Rheumatologists that are members of the American Society of Rheumatology in Sacramento.

I hope you find someone that can help you. Please keep us informed.

Big Hugs,
Janey Willis
ISN Support Specialist
(Retired) ISN Assistant Webmaster
(Retired) ISN News Director
(Retired) ISN Technical Writer for Training Manuals
International Scleroderma Network (ISN)

#7 debonair susie

debonair susie

    Platinum Member

  • ISN Support Specialists
  • PipPipPipPipPipPipPipPipPipPip
  • 1,638 posts
  • Location:(United States)

Posted 18 June 2009 - 05:48 AM

Hi Millefleur and welcome!

I can imagine how you must feel and the concern with the symptoms you have been having.

Shelley, Janey and Peggy are with you on this, as am I... It is important to get to the bottom of this.

I have GERD, which has caused Asthma to rear its head. I don't have a severe case of it, but upon activity, it lets me know it's there.

My husband has Asthma and takes a medication to deal with the allergies of spring.

Having seen your mom deal with the health issues she had, I'm sure you WOULD like to find out the likelihood.

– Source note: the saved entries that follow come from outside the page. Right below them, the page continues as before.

Lemma filler_pick (r : Rand) (n : nat) :
  nonempty (fillers_of RiTa topic n) = true ->
  let w := fst (pick Rand rand r (fillers_of RiTa topic n)
                     (hd "" (fillers_of RiTa topic n))) in
  syl_of w = n /\ exact_word w.
Proof.
  intros Hne w.
  pose proof (pick_In Rand rand r _ Hne) as Hin. fold w in Hin.
  unfold fillers_of in Hin. apply filter_In in Hin.
  destruct Hin as [Hin Hn]. apply Nat.eqb_eq in Hn.
  split; [exact Hn|]. right. exact Hin.
Qed.

Lemma pass_body_inv (s : Pass Rand) :
  pass_inv s -> pass_inv (pass_body RiTa Rand rand target topic rotated s).
Proof.
  intros [Hsyl Hwords]. unfold pass_body.
  pose proof (scan_inv_holds _ _ (p_used s) Hsyl Hwords) as [Hsc Hscw].
  set (sc := scan RiTa target rotated (p_line s) (p_syl s) (p_used s))
    in *.
  assert (Hfill : forall n,
    pass_inv
      (if nonempty (fillers_of RiTa topic n)
       then {| p_pass := S (p_pass s);
               p_line := sc_line sc
                 ++ [fst (pick Rand rand (p_rand s)
                            (fillers_of RiTa topic n)
                            (hd "" (fillers_of RiTa topic n)))];
               p_syl := sc_syl sc + n; p_used := sc_used sc;
               p_rand := snd (pick Rand rand (p_rand s)
                            (fillers_of RiTa topic n)
                            (hd "" (fillers_of RiTa topic n)));
               p_break := false |}
       else {| p_pass := S (p_pass s); p_line := sc_line sc;
               p_syl := sc_syl sc; p_used := sc_used sc;
               p_rand := p_rand s; p_break := false |})).
  { intros n. destruct (nonempty (fillers_of RiTa topic n)) eqn:Hne;
      [|split; assumption].
    destruct (filler_pick (p_rand s) n Hne) as [Hn Hw].
    split; cbn [p_line p_syl].
    - rewrite total_syl_app. lia.
    - apply Forall_app. split; [assumption|]. now constructor. }
  destruct (sc_syl sc =? target) eqn:Heq; [split; assumption|].
  destruct (sc_syl sc <? target) eqn:Hlt; [|split; assumption].
  apply Nat.ltb_lt in Hlt.
  destruct (nonempty (fillers_of RiTa topic (target - sc_syl sc)))
    eqn:Hne.
  - destruct (filler_pick (p_rand s) _ Hne) as [Hn Hw].
    split; cbn [p_line p_syl].
    + rewrite total_syl_app. lia.
    + apply Forall_app. split; [assumption|]. now constructor.
  - destruct (2 <=? target - sc_syl sc); apply Hfill.
Qed.

Lemma passes_inv (r : Rand) :
  pass_inv (passes RiTa Rand rand target topic rotated r).
Proof.
  unfold passes. apply while_invariant.
  - intros s Hs _. now apply pass_body_inv.
  - split; [reflexivity|constructor].
Qed.

End RotatedFacts.

Definition exact_inv (s : ExactAttempt Rand) : Prop :=
  forall words, e_result s = Some words -> exact_line words.

Lemma exact_body_inv (s : ExactAttempt Rand) :
  exact_inv (exact_body RiTa Rand rand pool target topic s).
Proof.
  intros words. unfold exact_body.
  match goal with
  | |- context [passes RiTa Rand rand target topic ?rot ?r] =>
      assert (Hp : pass_inv (passes RiTa Rand rand target topic rot r))
  end.
  { apply passes_inv. intros w.
    destruct (nonempty pool); [apply rotation_In|intros []]. }
  destruct Hp as [Hsyl Hwords].
  destruct (p_syl _ =? target) eqn:Ht; cbn [e_result]; [|discriminate].
  intros [= <-]. apply Nat.eqb_eq in Ht.
  split; [congruence|assumption].
Qed.

Lemma packExact_line (r : Rand) (words : list string) :
  fst (packExact RiTa Rand rand pool target topic r) = Some words ->
  exact_line words.
Proof.
  unfold packExact. cbn [fst].
  apply (while_invariant (exact_test Rand)
           (exact_body RiTa Rand rand pool target topic) exact_inv).
  - intros s _ _. apply exact_body_inv.
  - intros ws. discriminate.
Qed.

End ExactFacts.

End PackerFacts.

(** C5.  A line returned by [packNatural] has at least [minWords] words,
    at least [ceil(minWords * 0.6)] imagery words (words outside the glue
    set) and at most [ceil(wordCount * 0.5)] glue words. *)
Theorem packNatural_naturalness :
  forall (RiTa : RiTaLib) (Rand : Type) (rand : Rand -> Z * Rand)
         (pool : list string) (target : nat) (topic : TopicKey) (r : Rand)
         (minWords : nat) (words : list string),
    fst (packNatural RiTa Rand rand pool target topic r minWords) = Some words ->
    minWords <= List.length words
    /\ ceil_mul minWords 3 5 <= imageryCount words
    /\ glueCount words <= ceil_mul (List.length words) 1 2.
Proof.
  intros RiTa Rand rand pool target topic r minWords words H.
  apply packNatural_line in H. destruct H as [_ [_ H]].
  unfold natural_enough in H.
  fold (imageryCount words) in H. rewrite glueCount_complement in H.
  apply andb_prop in H. destruct H as [H H3].
  apply andb_prop in H. destruct H as [H1 H2].
  apply Nat.leb_le in H1, H2, H3. auto.
Qed.

Lemma packNatural_naturalness_witness :
  let words := ["bright"; "to"; "sand"; "waves"; "and"] in
  fst (packNatural Demo.RiTa Z mulberry32_rand
                   ["waves"; "warm"; "sand"; "bright"; "sky"] 5 beach
                   (mulberry32 3) 3)
  = Some words
  /\ (3 <= List.length words
      /\ ceil_mul 3 3 5 <= imageryCount words
      /\ glueCount words <= ceil_mul (List.length words) 1 2).
Proof.
  intros words. split; [vm_compute; reflexivity|].
  apply (packNatural_naturalness Demo.RiTa Z mulberry32_rand
           ["waves"; "warm"; "sand"; "bright"; "sky"] 5 beach
           (mulberry32 3) 3 words).
  vm_compute; reflexivity.
Defined.

(** ** Joining words and splitting them again *)

(** A word without white space. *)
Fixpoint spaceless (w : string) : bool :=
  match w with
  | EmptyString => true
  | String c w' => negb (JS.is_space c) && spaceless w'
  end.

Definition newline : ascii := ascii_of_nat 10.

Lemma split_spaces_from_letter (b : bool) (c : ascii) (s : string) :
  JS.is_space c = false ->
  JS.split_spaces_from b (String c s) = JS.split_spaces_from false (String c s).
Proof. intros H. simpl. now rewrite H. Qed.

Lemma split_spaces_word_then (x : string) (sp : ascii) (rest : string) :
  spaceless x = true -> JS.is_space sp = true ->
  JS.split_spaces_from false (x ++ String sp rest)
  = x :: JS.split_spaces_from true rest.
Proof.
  intros Hx Hsp. induction x as [|c x IH]; simpl.
  - now rewrite Hsp.
  - simpl in Hx. apply andb_prop in Hx. destruct Hx as [Hc Hx].
    apply negb_true_iff in Hc. rewrite Hc, (IH Hx). reflexivity.
Qed.

Lemma split_spaces_word (x : string) :
  spaceless x = true -> JS.split_spaces_from false x = [x].
Proof.
  intros Hx. induction x as [|c x IH]; simpl; [reflexivity|].
  simpl in Hx. apply andb_prop in Hx. destruct Hx as [Hc Hx].
  apply negb_true_iff in Hc. rewrite Hc, (IH Hx). reflexivity.
Qed.

Lemma words_word_then (b : bool) (x : string) (sp : ascii) (rest : string) :
  spaceless x = true -> JS.is_space sp = true ->
  filter JS.truthy (JS.split_spaces_from b (x ++ String sp rest))
  = filter JS.truthy [x]
    ++ filter JS.truthy (JS.split_spaces_from true rest).
Proof.
  intros Hx Hsp. destruct x as [|c x].
  - simpl. rewrite Hsp. destruct b; reflexivity.
  - assert (Hc : JS.is_space c = false).
    { simpl in Hx. apply andb_prop in Hx. now apply negb_true_iff. }
    change (String c x ++ String sp rest)%string
      with (String c (x ++ String sp rest)).
    rewrite (split_spaces_from_letter b _ _ Hc).
    change (String c (x ++ String sp rest))
      with (String c x ++ String sp rest)%string.
    rewrite (split_spaces_word_then _ _ _ Hx Hsp). reflexivity.
Qed.

Lemma words_word (b : bool) (x : string) :
  spaceless x = true ->
  filter JS.truthy (JS.split_spaces_from b x) = filter JS.truthy [x].
Proof.
  intros Hx. destruct x as [|c x]; [reflexivity|].
  assert (Hc : JS.is_space c = false).
  { simpl in Hx. apply andb_prop in Hx. now apply negb_true_iff. }
  rewrite (split_spaces_from_letter b _ _ Hc).
  now rewrite (split_spaces_word _ Hx).
Qed.

Lemma append_assoc (a b c : string) :
  ((a ++ b) ++ c = a ++ (b ++ c))%string.
Proof. induction a as [|x a IH]; simpl; [reflexivity|now rewrite IH]. Qed.

(** The words of a line joined with single spaces, followed by a white
    space and more text. *)
Lemma words_join_then (ws : list string) (b : bool) (sp : ascii)
      (rest : string) :
  Forall (fun w => spaceless w = true) ws -> JS.is_space sp = true ->
  filter JS.truthy
         (JS.split_spaces_from b (JS.join " " ws ++ String sp rest))
  = filter JS.truthy ws ++ filter JS.truthy (JS.split_spaces_from true rest).
Proof.
  intros Hws Hsp. revert b.
  induction Hws as [|x ws Hx Hws IH]; intros b.
  - simpl. rewrite Hsp. destruct b; reflexivity.
  - destruct ws as [|y ws].
    + cbn [JS.join]. rewrite (words_word_then b _ _ _ Hx Hsp).
      reflexivity.
    + change (JS.join " " (x :: y :: ws))
        with (x ++ String " " (JS.join " " (y :: ws)))%string.
      rewrite append_assoc.
      change (String " " (JS.join " " (y :: ws)) ++ String sp rest)%string
        with (String " " (JS.join " " (y :: ws) ++ String sp rest)).
      rewrite (words_word_then b x " "%char _ Hx eq_refl), (IH true).
      simpl. destruct (JS.truthy x); reflexivity.
Qed.

Lemma words_join (ws : list string) (b : bool) :
  Forall (fun w => spaceless w = true) ws ->
  filter JS.truthy (JS.split_spaces_from b (JS.join " " ws))
  = filter JS.truthy ws.
Proof.
  intros Hws. revert b.
  induction Hws as [|x ws Hx Hws IH]; intros b.
  - reflexivity.
  - destruct ws as [|y ws].
    + cbn [JS.join]. now rewrite (words_word b _ Hx).
    + change (JS.join " " (x :: y :: ws))
        with (x ++ String " " (JS.join " " (y :: ws)))%string.
      rewrite (words_word_then b x " "%char _ Hx eq_refl), (IH true).
      simpl. destruct (JS.truthy x); reflexivity.
Qed.

(** A string without line feed. *)
Fixpoint single_line (s : string) : bool :=
  match s with
  | EmptyString => true
  | String c s' => negb (Ascii.eqb c newline) && single_line s'
  end.

Lemma split_line_then (x rest : string) :
  single_line x = true ->
  JS.split newline (x ++ String newline rest) = x :: JS.split newline rest.
Proof.
  intros Hx. induction x as [|c x IH]; simpl.
  - reflexivity.
  - simpl in Hx. apply andb_prop in Hx. destruct Hx as [Hc Hx].
    apply negb_true_iff in Hc. rewrite Hc, (IH Hx). reflexivity.
Qed.

Lemma split_line (x : string) :
  single_line x = true -> JS.split newline x = [x].
Proof.
  intros Hx. induction x as [|c x IH]; simpl; [reflexivity|].
  simpl in Hx. apply andb_prop in Hx. destruct Hx as [Hc Hx].
  apply negb_true_iff in Hc. rewrite Hc, (IH Hx). reflexivity.
Qed.

Lemma single_line_app (a b : string) :
  single_line a = true -> single_line b = true ->
  single_line (a ++ b) = true.
Proof.
  intros Ha Hb. induction a as [|c a IH]; simpl; [exact Hb|].
  simpl in Ha. apply andb_prop in Ha. destruct Ha as [Hc Ha].
  rewrite Hc. now apply IH.
Qed.

Lemma line_feed_is_space (c : ascii) :
  JS.is_space c = false -> Ascii.eqb c newline = false.
Proof.
  intros H. destruct (Ascii.eqb c newline) eqn:E; [|reflexivity].
  apply Ascii.eqb_eq in E. subst c. discriminate H.
Qed.

Lemma spaceless_single_line (w : string) :
  spaceless w = true -> single_line w = true.
Proof.
  induction w as [|c w IH]; simpl; [reflexivity|].
  intros H. apply andb_prop in H. destruct H as [Hc Hw].
  apply negb_true_iff in Hc. rewrite (line_feed_is_space _ Hc).
  now apply IH.
Qed.

Lemma join_single_line (ws : list string) :
  Forall (fun w => spaceless w = true) ws ->
  single_line (JS.join " " ws) = true.
Proof.
  induction 1 as [|x ws Hx Hws IH]; [reflexivity|].
  destruct ws as [|y ws].
  - now apply spaceless_single_line.
  - change (JS.join " " (x :: y :: ws))
      with (x ++ String " " (JS.join " " (y :: ws)))%string.
    apply single_line_app; [now apply spaceless_single_line|].
    exact IH.
Qed.

(** [haiku.split("\n")] gives back the three lines. *)
Lemma split_three_lines (a b c : string) :
  single_line a = true -> single_line b = true -> single_line c = true ->
  JS.split newline (JS.join (String newline "") [a; b; c]) = [a; b; c].
Proof.
  intros Ha Hb Hc.
  change (JS.join (String newline "") [a; b; c])
    with (a ++ String newline (b ++ String newline c))%string.
  now rewrite (split_line_then _ _ Ha), (split_line_then _ _ Hb),
    (split_line _ Hc).
Qed.

(** ** The vocabulary of a haiku *)

Ltac each_ascii c :=
  destruct c as [[] [] [] [] [] [] [] []].

Lemma is_space_lower_char (c : ascii) :
  JS.is_space (JS.lower_char c) = JS.is_space c.
Proof. each_ascii c; reflexivity. Qed.

Lemma spaceless_toLowerCase (w : string) :
  spaceless (JS.toLowerCase w) = spaceless w.
Proof.
  induction w as [|c w IH]; simpl; [reflexivity|].
  now rewrite is_space_lower_char, IH.
Qed.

I will keep you in my thoughts, in the meantime. Please keep us posted?
Special Hugs,

Susie Kraft
ISN Support Specialist
ISN Chat Host
International Scleroderma Network (ISN)

#8 Millefleur

Millefleur

    Newbie

  • Topic Starter
  • Members
  • Pip
  • 9 posts

Posted 29 July 2009 - 05:43 PM

Thank you all for your suggestions. I just completed another pulmonary function test and am pursuing answers.